Assigned task: Find the line with "current (w_cache w) cs1 → current c' cs1." in the entries below. Repeat it, every following line, and the line with "pose proof (get_set_err", exactly and with nothing added.

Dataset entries
(* ===== verification/Serving.v ===== *)
(** * internal: what the proxies are served

    Between its pushes a store may change what it has recorded; but whenever it
    does, a push is on its way: where the cache holds the last snapshot of a store
    and no goroutine is about to push, that snapshot is exactly what the store has
    recorded. *)

From stdpp Require Import options.
From S2P Require Import Prelude.
From S2P Require Import GoStd.
From S2P Require Import GoSlice.
From S2P Require Import Envoy.
From S2P Require Import AppConfig.
From S2P Require Import Resources.
From S2P Require Import Config.
From S2P Require Import Api.
From S2P Require Import Certs.
From S2P Require Import Utils.
From S2P Require Import ConfigStore.
From S2P Require Import Discovery.
From S2P Require Import StoreFacts.
From S2P Require Import StoreTheorems.
From S2P Require Import ConfigMapsStore.
From S2P Require Import WorldFacts.
From S2P Require Import System.
From S2P Require Import SystemTheorems.
From S2P Require Import Samples.
From S2P Require Import SystemExamples.
From Stdlib Require Import ZArith.

Set Default Proof Using "Type*".

Module Serving.

Import AppConfig Store ConfigMapsStore WorldFacts System SystemTheorems.

Section serving.
Context `{Codec} `{ConfigParser} `{Crypto} `{XdsCache} `{GoRuntime}.
Variable app : Type_.
Variable ca : Certs.CA.
Variable uuids : nat → string.
Context `{!XdsCacheLaws} `{!Inj (=) (=) uuids}.
Hypothesis uuids_ne : ∀ i, uuids i ≠ "".

(** ** Snapshots against records *)

(** What a store has recorded, as a snapshot. *)
Definition recorded (cs : ConfigStore) : res Snapshot :=
  NewSnapshot (Version cs)
    (Utils.snapshotResources (cs_Config cs) (default [] (lastEndpoints cs)) (cs_secrets cs)).

(** When the cache holds the last push of a store, it is what the store has
    recorded. *)
Definition current (c : SnapshotCache) (cs : ConfigStore) : Prop :=
  ∀ snap, GetSnapshot c (ID (cs_Config cs)) = Some snap →
    GetVersion snap = Version cs → recorded cs = Ok snap.

(** A goroutine whose next action is a push of the store. *)
Definition about_to_push (l : nat) (t : thread) : Prop :=
  ∃ reason, head t = Some (APush l reason).

Definition pushing (l : nat) (ts : list thread) : Prop := Exists (about_to_push l) ts.

Definition served (w : World) (ts : list thread) : Prop :=
  ∀ l cs, w_heap w !! l = Some cs → current (w_cache w) cs ∨ pushing l ts.

(** ** One action *)

(** What an action on a state [w] does to the store at [l]: a store that was
    current stays so, unless the action was its push, which makes it current; or
    a push is next. *)
Definition follows (w w' : World) (a : Action) (started : list thread) : Prop :=
  ∀ l cs', w_heap w' !! l = Some cs' →
    (∃ cs, w_heap w !! l = Some cs ∧ (∀ reason, a ≠ APush l reason) ∧
       (current (w_cache w) cs → current (w_cache w') cs')) ∨
    current (w_cache w') cs' ∨ pushing l started.

(** The facts a snapshot is made of. *)
Definition facts (cs : ConfigStore) :=
  (cs_Config cs, Version cs, lastEndpoints cs, cs_secrets cs).

Lemma current_facts c cs cs' : facts cs' = facts cs → current c cs → current c cs'.
Proof. unfold facts, current, recorded. by intros [= -> -> -> ->]. Qed.

Lemma current_unversioned (w : World) cs :
  versions_ok uuids w → Version cs = "" → current (w_cache w) cs.
Proof.
  intros Hv Hver snap Hs Hsv.
  destruct (v_cache _ _ Hv _ _ Hs) as (i & c & ep & ss & _ & _ & Hn & _).
  rewrite (version_of_new _ _ _ Hn), Hver in Hsv. by destruct (uuids_ne i).
Qed.

(** A change of one store that is not a push, when the cache stays. *)
Lemma follows_update w w' a ts l cs cs' :
  w_heap w !! l = Some cs → w_heap w' = <[l := cs']> (w_heap w) → w_cache w' = w_cache w →
  (∀ l' reason, a ≠ APush l' reason) →
  facts cs' = facts cs ∨ current (w_cache w) cs' ∨ pushing l ts → follows w w' a ts.
Proof.
  intros Hl Hh Hc Ha Hf l' cs1. rewrite Hh, Hc, lookup_insert. case_decide as Hd.
  - subst l'. intros [= <-]. destruct Hf as [Hf|[Hf|Hf]]; [left|by right; left|by right; right].
    exists cs. split_and!; [done..|by apply current_facts].
  - intros Hl'. left. by exists cs1.
Qed.

(** A change that leaves the stores and at most forgets snapshots. *)
Lemma follows_same w w' a ts :
  w_heap w' = w_heap w →
  (∀ id snap, GetSnapshot (w_cache w') id = Some snap → GetSnapshot (w_cache w) id = Some snap) →
  (∀ l reason, a ≠ APush l reason) → follows w w' a ts.
Proof.
  intros Hh Hc Ha l cs Hl. rewrite Hh in Hl. left. exists cs. split_and!; [done..|].
  intros Hcur snap Hs Hv. by apply Hcur; [apply Hc|].
Qed.

Lemma saveCommit_pushes p cs cs' sp :
  saveCommit p cs = (cs', sp) → cs' = cs ∨ GoPush "new endpoints" ∈ sp.
Proof. unfold saveCommit. case_bool_decide; intros [= <- <-]; [by left|right; by left]. Qed.

(** [Sync] forgets what was saved only when the cache holds another version. *)
Lemma syncCheck_current cs cache cs' sp :
  syncCheck cs cache = Ok (cs', sp) → cs' = cs ∨ current cache cs'.
Proof.
  unfold syncCheck. destruct (lastEndpoints cs); [|intros [= <- _]; by left].
  destruct (GetSnapshot _ _) as [snap|] eqn:Hs; [|done].
  destruct (_ && _) eqn:Hb; intros [= <- _]; [right|by left].
  apply andb_true_iff in Hb as [_ Hb%negb_true_iff%String.eqb_neq].
  intros snap' Hs' Hv. simpl in *. rewrite Hs in Hs'. by injection Hs' as <-.
Qed.

(** A store is current after its push: its snapshot was rejected, or it is the
    one recorded. *)
Lemma push_current w l cs cs' n' c' :
  versions_ok uuids w → w_heap w !! l = Some cs →
  Push uuids (w_draws w) cs (w_cache w) = Some (cs', n', c') →
  current c' cs' ∧
  ∀ l1 cs1, l ≠ l1 → w_heap w !! l1 = Some cs1 →
    current (w_cache w) cs1 → current c' cs1.
Proof.
  intros Hok Hl (v & Hv & -> & Hc')%Push_core.
  destruct (nextVersion_index _ _ _ _ _ _ Hv) as (i & Hi & ->).
  assert (∀ id snap, GetSnapshot (w_cache w) id = Some snap → GetVersion snap ≠ uuids i)
    as Hold.
  { intros id snap Hs Hver.
    destruct (v_cache _ _ Hok _ _ Hs) as (j & c & ep & ss & Hj & _ & Hn & _).
    rewrite (version_of_new _ _ _ Hn) in Hver. apply (inj uuids) in Hver. lia. }
  destruct Hc' as [->|(snap & Hn & ->)].
  - split; [|done]. intros snap Hs Hver. by destruct (Hold _ _ Hs).
  - destruct (SetSnapshot (ID (cs_Config cs)) snap (w_cache w)) as [c1 e] eqn:Es. simpl.
    pose proof (get_set_err _ _ _ _ _ Es) as Hset. split.
    + intros snap' Hs Hver. simpl in *. destruct Hset as [Eq|Eq]; rewrite Eq in Hs.
      * by injection Hs as <-.
      * by destruct (Hold _ _ Hs).
    + intros l1 cs1 Hne1 Hl1 Hcur snap' Hs Hver.
      destruct (decide (ID (cs_Config cs) = ID (cs_Config cs1))) as [Hid|Hid].
      * rewrite <-Hid in Hs. destruct Hset as [Eq|Eq]; rewrite Eq in Hs.
        -- injection Hs as <-. rewrite (version_of_new _ _ _ Hn) in Hver.
           destruct (v_drawn _ _ Hok _ _ Hl1) as [E|(j & Hj & E)]; rewrite E in Hver;
             [by destruct (uuids_ne i)|]. apply (inj uuids) in Hver. lia.
        -- apply Hcur; [by rewrite <-Hid|done].
      * rewrite (get_set_ne _ _ _ _ _ _ Es Hid) in Hs. by apply Hcur.
Qed.

Lemma follows_alloc `{MapOrder} now rnd k config w m' cs sp a ts :
  versions_ok uuids w → (∀ l reason, a ≠ APush l reason) →
  New app ca now rnd k (w_mem w) config = Ok (m', cs, sp) →
  follows w (allocStore m' cs sp w).1 a ts.
Proof.
  intros Hv Ha (_ & Hver & _)%New_frame l cs'. simpl. rewrite lookup_insert.
  case_decide; intros E; [|by left; exists cs'].
  injection E as <-. right. left. by apply current_unversioned.
Qed.
(* ===== verification/Convergence.v ===== *)
(** * internal: a round of synchronisation converges

    Whatever happened before - an event that was missed, a save that was overtaken
    by an older one, a push that another store's snapshot replaced - when nothing
    else is going on, one round of the periodic [Sync] against a cluster that does
    not change brings every running store to what it should publish, and the cache
    to what the stores have recorded. *)

From stdpp Require Import options.
From S2P Require Import Prelude.
From S2P Require Import GoStd.
From S2P Require Import GoSlice.
From S2P Require Import Envoy.
From S2P Require Import AppConfig.
From S2P Require Import Resources.
From S2P Require Import Config.
From S2P Require Import Api.
From S2P Require Import Certs.
From S2P Require Import Utils.
From S2P Require Import ConfigStore.
From S2P Require Import Discovery.
From S2P Require Import StoreFacts.
From S2P Require Import StoreTheorems.
From S2P Require Import Listers.
From S2P Require Import ConfigMapsStore.
From S2P Require Import WorldFacts.
From S2P Require Import System.
From S2P Require Import SystemTheorems.
From S2P Require Import Progress.
From S2P Require Import Serving.
From S2P Require Import Samples.
From S2P Require Import SystemExamples.
From Stdlib Require Import ZArith.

Written reply:
    current (w_cache w) cs1 → current c' cs1.
Proof.
  intros Hok Hl (v & Hv & -> & Hc')%Push_core.
  destruct (nextVersion_index _ _ _ _ _ _ Hv) as (i & Hi & ->).
  assert (∀ id snap, GetSnapshot (w_cache w) id = Some snap → GetVersion snap ≠ uuids i)
    as Hold.
  { intros id snap Hs Hver.
    destruct (v_cache _ _ Hok _ _ Hs) as (j & c & ep & ss & Hj & _ & Hn & _).
    rewrite (version_of_new _ _ _ Hn) in Hver. apply (inj uuids) in Hver. lia. }
  destruct Hc' as [->|(snap & Hn & ->)].
  - split; [|done]. intros snap Hs Hver. by destruct (Hold _ _ Hs).
  - destruct (SetSnapshot (ID (cs_Config cs)) snap (w_cache w)) as [c1 e] eqn:Es. simpl.
    pose proof (get_set_err _ _ _ _ _ Es) as Hset. split.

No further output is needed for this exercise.